» What is needed
Look through the data below, tally the lines where "showError" occurs, and write the total alone.

----

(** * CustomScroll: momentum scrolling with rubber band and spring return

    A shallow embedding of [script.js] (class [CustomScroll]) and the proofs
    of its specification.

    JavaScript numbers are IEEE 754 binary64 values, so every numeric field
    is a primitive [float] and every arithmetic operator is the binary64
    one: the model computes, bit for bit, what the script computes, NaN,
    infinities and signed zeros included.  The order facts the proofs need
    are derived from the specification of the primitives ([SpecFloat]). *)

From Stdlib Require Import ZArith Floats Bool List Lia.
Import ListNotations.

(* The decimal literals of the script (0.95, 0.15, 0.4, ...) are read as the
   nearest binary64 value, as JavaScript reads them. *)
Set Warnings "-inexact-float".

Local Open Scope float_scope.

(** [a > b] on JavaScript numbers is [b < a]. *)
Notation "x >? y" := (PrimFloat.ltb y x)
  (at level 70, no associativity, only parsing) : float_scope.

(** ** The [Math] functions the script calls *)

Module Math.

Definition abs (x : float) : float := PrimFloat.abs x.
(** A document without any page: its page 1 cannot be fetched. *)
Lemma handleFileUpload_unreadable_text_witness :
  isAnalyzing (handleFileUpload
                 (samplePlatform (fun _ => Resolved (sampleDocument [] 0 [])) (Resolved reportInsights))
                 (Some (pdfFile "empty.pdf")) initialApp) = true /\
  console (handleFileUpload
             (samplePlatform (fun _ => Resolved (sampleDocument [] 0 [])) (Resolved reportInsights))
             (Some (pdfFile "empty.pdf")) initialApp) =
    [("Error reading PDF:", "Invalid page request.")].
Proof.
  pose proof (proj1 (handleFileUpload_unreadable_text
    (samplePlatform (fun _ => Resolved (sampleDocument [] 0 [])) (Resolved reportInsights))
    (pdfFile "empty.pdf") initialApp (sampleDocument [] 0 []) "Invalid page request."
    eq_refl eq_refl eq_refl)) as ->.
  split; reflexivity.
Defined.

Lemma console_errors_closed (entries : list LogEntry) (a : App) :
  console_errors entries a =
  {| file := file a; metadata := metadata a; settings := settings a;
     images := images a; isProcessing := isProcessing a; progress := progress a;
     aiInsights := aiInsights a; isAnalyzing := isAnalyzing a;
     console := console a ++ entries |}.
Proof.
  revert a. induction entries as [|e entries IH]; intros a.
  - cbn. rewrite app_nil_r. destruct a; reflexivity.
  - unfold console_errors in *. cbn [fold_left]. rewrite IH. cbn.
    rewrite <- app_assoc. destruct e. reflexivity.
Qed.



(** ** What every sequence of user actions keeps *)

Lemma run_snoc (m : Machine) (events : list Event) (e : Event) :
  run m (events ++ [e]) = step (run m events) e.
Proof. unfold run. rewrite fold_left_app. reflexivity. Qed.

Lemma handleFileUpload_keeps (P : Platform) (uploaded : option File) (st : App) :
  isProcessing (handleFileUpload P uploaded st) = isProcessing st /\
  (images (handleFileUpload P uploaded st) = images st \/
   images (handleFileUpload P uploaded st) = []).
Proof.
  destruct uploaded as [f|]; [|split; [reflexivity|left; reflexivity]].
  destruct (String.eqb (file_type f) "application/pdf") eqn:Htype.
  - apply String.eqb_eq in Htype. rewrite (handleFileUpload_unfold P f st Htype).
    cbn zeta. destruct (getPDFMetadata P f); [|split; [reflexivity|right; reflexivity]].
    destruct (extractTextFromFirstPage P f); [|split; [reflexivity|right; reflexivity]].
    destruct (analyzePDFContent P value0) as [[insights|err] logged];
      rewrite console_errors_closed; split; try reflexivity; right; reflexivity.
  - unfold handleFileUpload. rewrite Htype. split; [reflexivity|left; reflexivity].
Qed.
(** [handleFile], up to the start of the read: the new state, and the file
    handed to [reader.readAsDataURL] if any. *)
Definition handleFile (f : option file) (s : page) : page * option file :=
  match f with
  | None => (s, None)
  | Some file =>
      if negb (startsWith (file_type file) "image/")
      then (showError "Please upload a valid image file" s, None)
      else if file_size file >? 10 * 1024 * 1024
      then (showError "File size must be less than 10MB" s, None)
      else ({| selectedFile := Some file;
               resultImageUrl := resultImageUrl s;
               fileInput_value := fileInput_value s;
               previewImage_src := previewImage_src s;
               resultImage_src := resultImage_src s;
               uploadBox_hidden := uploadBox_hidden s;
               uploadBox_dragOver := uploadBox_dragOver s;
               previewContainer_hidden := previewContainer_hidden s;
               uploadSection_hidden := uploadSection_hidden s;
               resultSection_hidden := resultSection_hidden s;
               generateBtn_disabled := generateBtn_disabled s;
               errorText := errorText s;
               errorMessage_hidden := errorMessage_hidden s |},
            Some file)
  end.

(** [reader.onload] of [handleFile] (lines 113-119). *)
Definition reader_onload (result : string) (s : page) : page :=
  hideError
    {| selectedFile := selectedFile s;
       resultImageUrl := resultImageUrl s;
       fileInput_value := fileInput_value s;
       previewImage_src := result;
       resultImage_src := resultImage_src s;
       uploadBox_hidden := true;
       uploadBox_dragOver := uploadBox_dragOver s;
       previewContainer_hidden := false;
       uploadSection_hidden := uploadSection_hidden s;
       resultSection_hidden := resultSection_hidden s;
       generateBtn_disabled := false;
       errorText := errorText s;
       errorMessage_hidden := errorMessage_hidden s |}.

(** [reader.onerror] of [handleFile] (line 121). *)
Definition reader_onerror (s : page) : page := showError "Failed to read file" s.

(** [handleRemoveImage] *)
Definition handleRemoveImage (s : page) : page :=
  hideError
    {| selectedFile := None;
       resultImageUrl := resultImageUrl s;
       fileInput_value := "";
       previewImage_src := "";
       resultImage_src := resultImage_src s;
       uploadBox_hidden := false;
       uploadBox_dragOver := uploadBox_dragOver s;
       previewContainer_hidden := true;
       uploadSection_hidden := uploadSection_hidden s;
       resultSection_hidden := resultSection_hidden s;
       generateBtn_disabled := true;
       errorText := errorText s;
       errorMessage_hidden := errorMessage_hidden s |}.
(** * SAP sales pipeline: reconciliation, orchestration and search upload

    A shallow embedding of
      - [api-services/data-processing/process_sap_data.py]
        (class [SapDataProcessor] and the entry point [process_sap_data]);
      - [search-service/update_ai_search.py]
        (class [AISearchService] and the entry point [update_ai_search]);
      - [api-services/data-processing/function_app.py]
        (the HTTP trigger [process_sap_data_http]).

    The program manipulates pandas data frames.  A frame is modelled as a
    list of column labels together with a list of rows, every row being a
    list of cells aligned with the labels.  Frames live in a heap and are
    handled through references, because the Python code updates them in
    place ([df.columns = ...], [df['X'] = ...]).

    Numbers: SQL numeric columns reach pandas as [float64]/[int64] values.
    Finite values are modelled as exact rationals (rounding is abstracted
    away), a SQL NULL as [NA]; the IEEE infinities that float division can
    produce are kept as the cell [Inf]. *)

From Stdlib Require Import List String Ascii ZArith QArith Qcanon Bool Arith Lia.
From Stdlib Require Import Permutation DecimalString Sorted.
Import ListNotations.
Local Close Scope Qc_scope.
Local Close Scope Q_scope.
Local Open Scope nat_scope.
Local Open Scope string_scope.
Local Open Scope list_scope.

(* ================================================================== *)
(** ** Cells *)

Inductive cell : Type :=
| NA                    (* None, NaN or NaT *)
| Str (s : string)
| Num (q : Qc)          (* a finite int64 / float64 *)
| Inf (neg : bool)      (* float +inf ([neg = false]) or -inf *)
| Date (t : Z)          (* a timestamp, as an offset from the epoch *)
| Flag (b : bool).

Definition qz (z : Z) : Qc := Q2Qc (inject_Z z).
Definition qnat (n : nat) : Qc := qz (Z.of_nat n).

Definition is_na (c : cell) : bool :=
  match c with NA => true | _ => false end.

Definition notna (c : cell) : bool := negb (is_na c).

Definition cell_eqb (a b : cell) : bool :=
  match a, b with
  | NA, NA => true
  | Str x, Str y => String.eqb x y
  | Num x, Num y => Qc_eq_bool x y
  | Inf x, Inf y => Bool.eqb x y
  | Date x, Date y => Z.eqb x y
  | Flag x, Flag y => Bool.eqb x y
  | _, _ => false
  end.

----

» Reply
3